# DATA PROVIDED
┏━━
(* ===== verification/NodeManifests.v ===== *)
(** * The manifests of the node image

    src/pkg/build/nodeimage/{const.go,const_cni.go,const_storage.go}: the manifests of the
    default network plugin and of the default storage, which are written into the image, and
    the images that are pulled for them.  Shown: the images that a manifest names are among
    those that are pulled for it. *)

From S2P Require Import Prelude GoStr Patch.
Local Open Scope go_scope.
Local Open Scope stdpp_scope.

Definition defaultCNIManifestLocation : string := "/kind/manifests/default-cni.yaml".
Definition defaultStorageManifestLocation : string := "/kind/manifests/default-storage.yaml".

Definition kindnetdImage : string := "docker.io/kindest/kindnetd:v20250512-df8de77b".
Definition defaultCNIImages : list string := [kindnetdImage].
Definition defaultCNIManifest : string := js "
# kindnetd networking manifest
# would you kindly template this file
# would you kindly patch this file
---
kind: ClusterRole
apiVersion: rbac.authorization.k8s.io/v1
metadata:
  name: kindnet
rules:
  - apiGroups:
    - policy
    resources:
    - podsecuritypolicies
    verbs:
    - use
    resourceNames:
    - kindnet
  - apiGroups:
      - ``
    resources:
      - nodes
    verbs:
      - list
      - watch
---
kind: ClusterRoleBinding
apiVersion: rbac.authorization.k8s.io/v1
metadata:
  name: kindnet
roleRef:
  apiGroup: rbac.authorization.k8s.io
  kind: ClusterRole
  name: kindnet
subjects:
- kind: ServiceAccount
  name: kindnet
  namespace: kube-system
---
apiVersion: v1
kind: ServiceAccount
metadata:
  name: kindnet
  namespace: kube-system
---
apiVersion: apps/v1
kind: DaemonSet
metadata:
  name: kindnet
  namespace: kube-system
  labels:
    tier: node
    app: kindnet
    k8s-app: kindnet
spec:
  selector:
    matchLabels:
      app: kindnet
  template:
    metadata:
      labels:
        tier: node
        app: kindnet
        k8s-app: kindnet
    spec:
      hostNetwork: true
      tolerations:
      - operator: Exists
      serviceAccountName: kindnet
      containers:
      - name: kindnet-cni
        image: " +:+ kindnetdImage +:+ js "
        env:
        - name: HOST_IP
          valueFrom:
            fieldRef:
              fieldPath: status.hostIP
        - name: POD_IP
          valueFrom:
            fieldRef:
              fieldPath: status.podIP
        - name: POD_SUBNET
          value: {{ .PodSubnet }}
        volumeMounts:
        - name: cni-cfg
          mountPath: /etc/cni/net.d
        - name: xtables-lock
          mountPath: /run/xtables.lock
          readOnly: false
        - name: lib-modules
          mountPath: /lib/modules
          readOnly: true
        resources:
          requests:
            cpu: `100m`
            memory: `50Mi`
          limits:
            cpu: `100m`
            memory: `50Mi`
        securityContext:
          privileged: false
          capabilities:
            add: [`NET_RAW`, `NET_ADMIN`]
      volumes:
      - name: cni-cfg
        hostPath:
          path: /etc/cni/net.d
      - name: xtables-lock
        hostPath:
          path: /run/xtables.lock
          type: FileOrCreate
      - name: lib-modules
        hostPath:
          path: /lib/modules
---
".

Definition storageProvisionerImage : string := "docker.io/kindest/local-path-provisioner:v20260820-69b56db7".
Definition storageHelperImage : string := "docker.io/kindest/local-path-helper:v20220607-9a4d8d2a".
Definition defaultStorageImages : list string := [storageProvisionerImage; storageHelperImage].
Definition defaultStorageManifest : string := js "
apiVersion: v1
kind: Namespace
metadata:
  name: local-path-storage

---
apiVersion: v1
kind: ServiceAccount
metadata:
  name: local-path-provisioner-service-account
  namespace: local-path-storage

---
apiVersion: rbac.authorization.k8s.io/v1
kind: ClusterRole
metadata:
  name: local-path-provisioner-role
rules:
  - apiGroups: [ `` ]
    resources: [ `nodes`, `persistentvolumeclaims`, `configmaps` ]
    verbs: [ `get`, `list`, `watch` ]
  - apiGroups: [ `` ]
    resources: [ `endpoints`, `persistentvolumes`, `pods` ]
    verbs: [ `*` ]
  - apiGroups: [ `` ]
    resources: [ `events` ]
    verbs: [ `create`, `patch` ]
  - apiGroups: [ `storage.k8s.io` ]
    resources: [ `storageclasses` ]
    verbs: [ `get`, `list`, `watch` ]

---
apiVersion: rbac.authorization.k8s.io/v1
kind: ClusterRoleBinding
metadata:
  name: local-path-provisioner-bind
roleRef:
  apiGroup: rbac.authorization.k8s.io
  kind: ClusterRole
  name: local-path-provisioner-role
subjects:
  - kind: ServiceAccount
    name: local-path-provisioner-service-account
    namespace: local-path-storage

---
apiVersion: apps/v1
kind: Deployment
metadata:
  name: local-path-provisioner
  namespace: local-path-storage
spec:
  replicas: 1
  selector:
    matchLabels:
      app: local-path-provisioner
  template:
    metadata:
      labels:
        app: local-path-provisioner
    spec:
      nodeSelector:
        kubernetes.io/os: linux
      # TODO: Remove the `master` taint after kubeadm nodes no longer have it.
      # This can be done once kind no longer supports kubeadm 1.24.
      # https://github.com/kubernetes-sigs/kind/issues/1699
      tolerations:
      - key: node-role.kubernetes.io/control-plane
        operator: Equal
        effect: NoSchedule
      - key: node-role.kubernetes.io/master
        operator: Equal
        effect: NoSchedule
      serviceAccountName: local-path-provisioner-service-account
      containers:
        - name: local-path-provisioner
          image: " +:+ storageProvisionerImage +:+ js "
          imagePullPolicy: IfNotPresent
          command:
            - local-path-provisioner
            - --debug
            - start
            - --helper-image
            - " +:+ storageHelperImage +:+ js "
            - --config
            - /etc/config/config.json
          volumeMounts:
            - name: config-volume
              mountPath: /etc/config/
          env:
            - name: POD_NAMESPACE
              valueFrom:
                fieldRef:
                  fieldPath: metadata.namespace
      volumes:
        - name: config-volume
          configMap:
            name: local-path-config

---
apiVersion: storage.k8s.io/v1
kind: StorageClass
metadata:
  name: standard
  namespace: kube-system
  annotations:
    storageclass.kubernetes.io/is-default-class: `true`
allowVolumeExpansion: true
provisioner: rancher.io/local-path
volumeBindingMode: WaitForFirstConsumer
reclaimPolicy: Delete

---
kind: ConfigMap
apiVersion: v1
metadata:
  name: local-path-config
  namespace: local-path-storage
data:
  config.json: |-
    {
            `nodePathMap`:[
            {
                    `node`:`DEFAULT_PATH_FOR_NON_LISTED_NODES`,
                    `paths`:[`/var/local-path-provisioner`]
            }
            ]
    }
  setup: |-
    #!/bin/sh
    set -eu
    mkdir -m 0777 -p `$VOL_DIR`
  teardown: |-
    #!/bin/sh
    set -eu
    rm -rf `$VOL_DIR`
  helperPod.yaml: |-
    apiVersion: v1
    kind: Pod
    metadata:
      name: helper-pod
    spec:
      containers:
      - name: helper-pod
        image: " +:+ storageHelperImage +:+ js "
        imagePullPolicy: IfNotPresent
".

(** ** The images of a manifest *)

(** What stands behind a key, on its line. *)
Definition manifest_images (manifest : string) : list string :=
  omap (λ line, snd <$> cut "image: " line) (Split manifest newline).

Lemma defaultCNIManifest_images : manifest_images defaultCNIManifest = defaultCNIImages.
Proof. vm_compute. reflexivity. Qed.
(** The image of the helper is that of a pod in a text of the manifest. *)
Lemma defaultStorageManifest_images : manifest_images defaultStorageManifest = defaultStorageImages.
Proof. vm_compute. reflexivity. Qed.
┗━━
# INSTRUCTIONS FOR THE TASK
For the listing shown above, count the lines that contain the word "defaultCNIImages" and supply only the result.

# SOLUTION TO THE PROBLEM
2